System Design Framework

How to structure a system design answer, reason about trade-offs, and communicate technical depth as a PM.

What PMs Are Expected to Know

System design questions for PMs are not the same as for engineers. You will not be asked to implement a consistent hashing algorithm or write distributed transaction code. You are expected to:

Structure a system at a high level and explain how the pieces fit together
Identify the right trade-offs and explain the reasoning
Speak credibly with engineers about scale, reliability, and architecture decisions
Demonstrate that you can translate user and product requirements into technical constraints

The signal interviewers look for: can this PM hold a whiteboard session with their engineering team? Can they spot when a technical decision has product implications?

The 5-Step Approach

Step 1: Clarify Requirements

Never start drawing boxes. Spend 2-3 minutes establishing scope.

Functional requirements — what the system must do:

What are the core use cases? (e.g., "users can post a photo and follow other users")

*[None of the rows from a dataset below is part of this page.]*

Lemma balance_setter_after_first_witness :
  let w := Run.run [NewCustomer "Mark" "mark@mail.ua"; NewBankAccount 0%nat]
             startup in
  let w2 := Run.run [TopUp 0%nat 10; Withdraw 0%nat 3; NewBankAccount 0%nat]
              (snd (Run.exec (SetBalance 0%nat 222) w)) in
  Run.exec (SetBalance 0%nat 2202) w2 = (Returned VNone, w2) ∧
  Run.exec (SetBalance 0%nat 0) w2
  = (Raised (ValueError "Balance should be above 0."), w2).
Proof.
  pose proof (balance_setter_after_first
                (Run.run [NewCustomer "Mark" "mark@mail.ua"; NewBankAccount 0%nat]
                   startup)
                0%nat (fresh_account 0 1) 222
                [TopUp 0%nat 10; Withdraw 0%nat 3; NewBankAccount 0%nat])
    as H.
  split.
  - apply (H 2202); [reflexivity | reflexivity | lia | lia].
  - apply (H 0); [reflexivity | reflexivity | lia | lia].
Defined.



(** C8.  [get_account_owner_info] on an account gives what [get_info] on
    its owner gives in the same state of the store; so once the owner's
    [email] has been assigned, it shows the new address. *)
Theorem owner_info_is_get_info (w : World) (a : loc) (self : BankAccount) :
  accounts w !! a = Some self →
  Run.exec (GetAccountOwnerInfo a) w = Run.exec (GetInfo (owner self)) w ∧
  ∀ (c : Customer) (new_email : string),
    customers w !! owner self = Some c →
    let w' := snd (Run.exec (SetEmail (owner self) new_email) w) in
    Run.exec (GetAccountOwnerInfo a) w'
    = (Returned (VStr ("Customer: " +:+ name c +:+ " " +:+ nl +:+
                       "Email: " +:+ new_email +:+ " " +:+ nl +:+
                       "Customer ID: " +:+ str (customer_id c))), w') ∧
    Run.exec (GetAccountOwnerInfo a) w' = Run.exec (GetInfo (owner self)) w'.
Proof.
  intros Ha. split; [by apply exec_get_account_owner_info|].
  intros c new_email Hc w'.
  assert (accounts w' !! a = Some self) as Ha'.
  { unfold w'. simpl. unfold Run.on_customer. by rewrite Hc. }
  assert (customers w' !! owner self = Some (CustomerM.with_email new_email c))
    as Hc'.
  { unfold w'. simpl. unfold Run.on_customer. rewrite Hc. simpl.
    apply list_lookup_insert_eq. by eapply lookup_lt_Some. }
  rewrite (exec_get_account_owner_info w' a self Ha').
  by rewrite (exec_get_info w' _ _ Hc').
Qed.

Lemma owner_info_is_get_info_witness :
  let w := Run.run [NewCustomer "Mark" "mark@mail.ua"; NewBankAccount 0%nat]
             startup in
  let w' := snd (Run.exec (SetEmail 0%nat "mark@mail.com") w) in
  Run.exec (GetAccountOwnerInfo 0%nat) w
  = (Returned (VStr ("Customer: Mark " +:+ nl +:+ "Email: mark@mail.ua " +:+ nl +:+
                     "Customer ID: 1")), w) ∧
  Run.exec (GetAccountOwnerInfo 0%nat) w'
  = (Returned (VStr ("Customer: Mark " +:+ nl +:+ "Email: mark@mail.com " +:+ nl +:+
                     "Customer ID: 1")), w').
Proof.
  pose proof (owner_info_is_get_info
                (Run.run [NewCustomer "Mark" "mark@mail.ua"; NewBankAccount 0%nat]
                   startup)
                0%nat (fresh_account 0 1) eq_refl) as [H1 H2].
  split.
  - rewrite H1. reflexivity.
  - apply (H2 (mkCustomer "Mark" "mark@mail.ua" 1) "mark@mail.com" eq_refl).
Defined.


Example main_from_startup :
  main (Main.mkProc startup [])
  = Some (Ok tt,
          Main.mkProc (Run.run main_calls startup)
            [ "Customer: Davide Blane " +:+ nl +:+
              "Email: dave@mail.com " +:+ nl +:+ "Customer ID: 1";
              "Account number: 2";
              "Customer: Mark " +:+ nl +:+
              "Email: mark@mail.ua " +:+ nl +:+ "Customer ID: 2";
              "222"; "222" ]).
Proof. vm_compute. reflexivity. Qed.

(** ** Further properties of single calls on the store *)

Section Calls.
Import Store Run.

Lemma on_customer_same {A} c (m : method Customer A) inj w :
  (∀ self, snd (m self) = self) → snd (on_customer c m inj w) = w.
Proof.
  intros Hm. unfold on_customer.
  destruct (customers w !! c) as [self|] eqn:Hc; [|done].
  specialize (Hm self). destruct (m self) as [r self']; simpl in *; subst.
  by apply with_customers_id.
Qed.

Lemma on_account_reads {A} a (m : method BankAccount A) inj w :
  (∀ self, snd (m self) = self) → snd (on_account a m inj w) = w.
Proof.
  intros Hm. unfold on_account.
  destruct (accounts w !! a) as [self|] eqn:Ha; [|done].
  specialize (Hm self). destruct (m self) as [r self']; simpl in *; subst.
  by apply with_accounts_id.
Qed.



End Calls.

(** X1.  The calls that only read ([get_info], the [email] and [balance]
    getters, [get_account_number], [get_account_owner_info]) leave the
    whole store as it is, whatever reference they are made through. *)
Theorem readers_change_nothing (l : loc) (w : World) :
  snd (Run.exec (GetInfo l) w) = w ∧
  snd (Run.exec (GetEmail l) w) = w ∧
  snd (Run.exec (GetAccountNumber l) w) = w ∧
  snd (Run.exec (GetAccountOwnerInfo l) w) = w ∧
  snd (Run.exec (GetBalance l) w) = w.
Proof.
  split_and!; simpl.
  - by apply on_customer_same.
  - by apply on_customer_same.
  - by apply on_account_reads.
  - destruct (accounts w !! l) as [self|]; [|done].
    by destruct (Account.get_account_owner_info _ _).
  - by apply on_account_reads.
Qed.



(** X3.  Assigning [email] on a customer never raises, whatever the text;
    the [email] getter then gives that text, the name and the identifier of
    the customer are as before, and nothing else in the store (other
    customers, accounts, counters) has changed. *)
Theorem email_assignment (w : World) (c : loc) (self : Customer) (e : string) :
  customers w !! c = Some self →
  let w' := snd (Run.exec (SetEmail c e) w) in
  fst (Run.exec (SetEmail c e) w) = Returned VNone ∧
  Run.exec (GetEmail c) w' = (Returned (VStr e), w') ∧
  customers w' !! c = Some (mkCustomer (name self) e (customer_id self)) ∧
  (∀ c', c' ≠ c → customers w' !! c' = customers w !! c') ∧
  length (customers w') = length (customers w) ∧
  accounts w' = accounts w ∧
  customer_counter w' = customer_counter w ∧
  account_counter w' = account_counter w.
Proof.
  intros Hc w'.
  assert (Run.exec (SetEmail c e) w
          = (Returned VNone,
             Store.with_customers
               (<[c := CustomerM.with_email e self]> (customers w)) w)) as Hx.
  { simpl. unfold Run.on_customer. by rewrite Hc. }
  assert (customers w' !! c = Some (CustomerM.with_email e self)) as Hc'.
  { unfold w'. rewrite Hx. simpl.
    apply list_lookup_insert_eq. by eapply lookup_lt_Some. }
  split_and!.
  - by rewrite Hx.
  - simpl. unfold Run.on_customer. rewrite Hc'. simpl.
    by rewrite with_customers_id.
  - done.
  - intros c' Hne. unfold w'. rewrite Hx. simpl.
    by apply list_lookup_insert_ne.
  - unfold w'. rewrite Hx. simpl. by rewrite length_insert.
  - unfold w'. by rewrite Hx.
  - unfold w'. by rewrite Hx.
  - unfold w'. by rewrite Hx.
Qed.

Lemma email_assignment_witness :
  let w := Run.run [NewCustomer "Davide Blane" "dave@mail.com";
                    NewCustomer "Mark" "mark@mail.ua"] startup in
  let w' := snd (Run.exec (SetEmail 1%nat "") w) in
  Run.exec (GetEmail 1%nat) w' = (Returned (VStr ""), w') ∧
  customers w' !! 1%nat = Some (mkCustomer "Mark" "" 2).
Proof.
  pose proof (email_assignment
                (Run.run [NewCustomer "Davide Blane" "dave@mail.com";
                          NewCustomer "Mark" "mark@mail.ua"] startup)
                1%nat (mkCustomer "Mark" "mark@mail.ua" 2) "" eq_refl)
    as (_ & H1 & H2 & _).
  split; [apply H1 | apply H2].
Defined.

(** ** Objects over a run *)

Section Persistence.
Import Store Run Frame.

Lemma account_kept_trans s1 s2 s3 :
  account_kept s1 s2 → account_kept s2 s3 → account_kept s1 s3.
Proof.
  intros [H1 H2 H3 H4] [K1 K2 K3 K4].
  split; [congruence | congruence | auto | auto].
Qed.

Lemma customer_kept_trans s1 s2 s3 :
  customer_kept s1 s2 → customer_kept s2 s3 → customer_kept s1 s3.
Proof. intros [H1 H2] [K1 K2]. split; congruence. Qed.

Lemma exec_account_stays c w a self :
  accounts w !! a = Some self →
  ∃ self', accounts (snd (exec c w)) !! a = Some self' ∧ account_kept self self'.
Proof.
  intros Ha. destruct (exec_step c w) as [Hs _].
  destruct Hs as [Heq _ | a' self0 self' Hl Hk Heq _ | o Heq _]; rewrite Heq.
  - exists self. split; [done | apply account_kept_refl].
  - destruct (decide (a' = a)) as [->|Hne].
    + exists self'. split.
      * apply list_lookup_insert_eq. by eapply lookup_lt_Some.
      * congruence.
    + exists self. rewrite list_lookup_insert_ne by done.
      split; [done | apply account_kept_refl].
  - exists self. split; [by apply lookup_app_l_Some | apply account_kept_refl].
Qed.

Lemma exec_customer_stays c w l self :
  customers w !! l = Some self →
  ∃ self', customers (snd (exec c w)) !! l = Some self' ∧
           customer_kept self self'.
Proof.
  intros Hl. destruct (exec_step c w) as [_ Hs].
  destruct Hs as [Heq _ | l' self0 self' Hl' Hk Heq _ | n e Heq _]; rewrite Heq.
  - exists self. by split.
  - destruct (decide (l' = l)) as [->|Hne].
    + exists self'. split.
      * apply list_lookup_insert_eq. by eapply lookup_lt_Some.
      * congruence.
    + exists self. rewrite list_lookup_insert_ne by done. by split.
  - exists self. split; [by apply lookup_app_l_Some | by split].
Qed.

Lemma run_account_stays cs w a self :
  accounts w !! a = Some self →
  ∃ self', accounts (run cs w) !! a = Some self' ∧ account_kept self self'.
Proof.
  revert w self. induction cs as [|c cs IH]; intros w self Ha; simpl.
  - exists self. split; [done | apply account_kept_refl].
  - destruct (exec_account_stays c w a self Ha) as (s1 & H1 & K1).
    destruct (IH _ _ H1) as (s2 & H2 & K2).
    exists s2. split; [done | by eapply account_kept_trans].
Qed.

Lemma run_customer_stays cs w l self :
  customers w !! l = Some self →
  ∃ self', customers (run cs w) !! l = Some self' ∧ customer_kept self self'.
Proof.
  revert w self. induction cs as [|c cs IH]; intros w self Hl; simpl.
  - exists self. by split.
  - destruct (exec_customer_stays c w l self Hl) as (s1 & H1 & K1).
    destruct (IH _ _ H1) as (s2 & H2 & K2).
    exists s2. split; [done | by eapply customer_kept_trans].
Qed.

End Persistence.

(** X4.  No method or property of the two classes removes or replaces an
    object, and none changes what identifies it: after any run of calls, an
    account is still behind its reference with the same owner and the same
    account number, and a customer with the same name and the same customer
    identifier. *)
Theorem identity_survives_runs (cs : list call) (w : World) :
  (∀ a self, accounts w !! a = Some self →
     ∃ self', accounts (Run.run cs w) !! a = Some self' ∧
              owner self' = owner self ∧
              account_number self' = account_number self) ∧
  (∀ c self, customers w !! c = Some self →
     ∃ self', customers (Run.run cs w) !! c = Some self' ∧
              name self' = name self ∧
              customer_id self' = customer_id self).
Proof.
  split.
  - intros a self Ha.
    destruct (run_account_stays cs w a self Ha) as (self' & H & [K1 K2 _ _]).
    by exists self'.
  - intros c self Hc.
    destruct (run_customer_stays cs w c self Hc) as (self' & H & [K1 K2]).
    by exists self'.
Qed.

Lemma identity_survives_runs_witness :
  let w := Run.run [NewCustomer "Mark" "mark@mail.ua"; NewBankAccount 0%nat]
             startup in
  let cs := [SetEmail 0%nat "m@mail.ua"; TopUp 0%nat 5; SetBalance 0%nat 9;
             NewCustomer "Davide Blane" "dave@mail.com"; NewBankAccount 1%nat] in
  (∃ self', accounts (Run.run cs w) !! 0%nat = Some self' ∧
            owner self' = 0%nat ∧ account_number self' = 1) ∧
  (∃ self', customers (Run.run cs w) !! 0%nat = Some self' ∧
            name self' = "Mark" ∧ customer_id self' = 1).
Proof.
  pose proof (identity_survives_runs
                [SetEmail 0%nat "m@mail.ua"; TopUp 0%nat 5; SetBalance 0%nat 9;
                 NewCustomer "Davide Blane" "dave@mail.com";
                 NewBankAccount 1%nat]
                (Run.run [NewCustomer "Mark" "mark@mail.ua"; NewBankAccount 0%nat]
                   startup)) as [Ha Hc].
  split.
  - apply (Ha 0%nat (fresh_account 0 1) eq_refl).
  - apply (Hc 0%nat (mkCustomer "Mark" "mark@mail.ua" 1) eq_refl).
Defined.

What is explicitly out of scope?

Read vs. write heavy, or balanced?

Non-functional requirements — how the system must perform:

Scale: how many users? daily active users? requests per second?

Latency: is this real-time (chat, trading) or can it tolerate seconds of delay (batch reports)?

Availability: what is the acceptable downtime? 99.9% (~9 hours/year) vs. 99.99% (~1 hour/year)?

Consistency: must all users see the same data at the same time, or is eventual consistency acceptable?

Durability: what happens if data is lost?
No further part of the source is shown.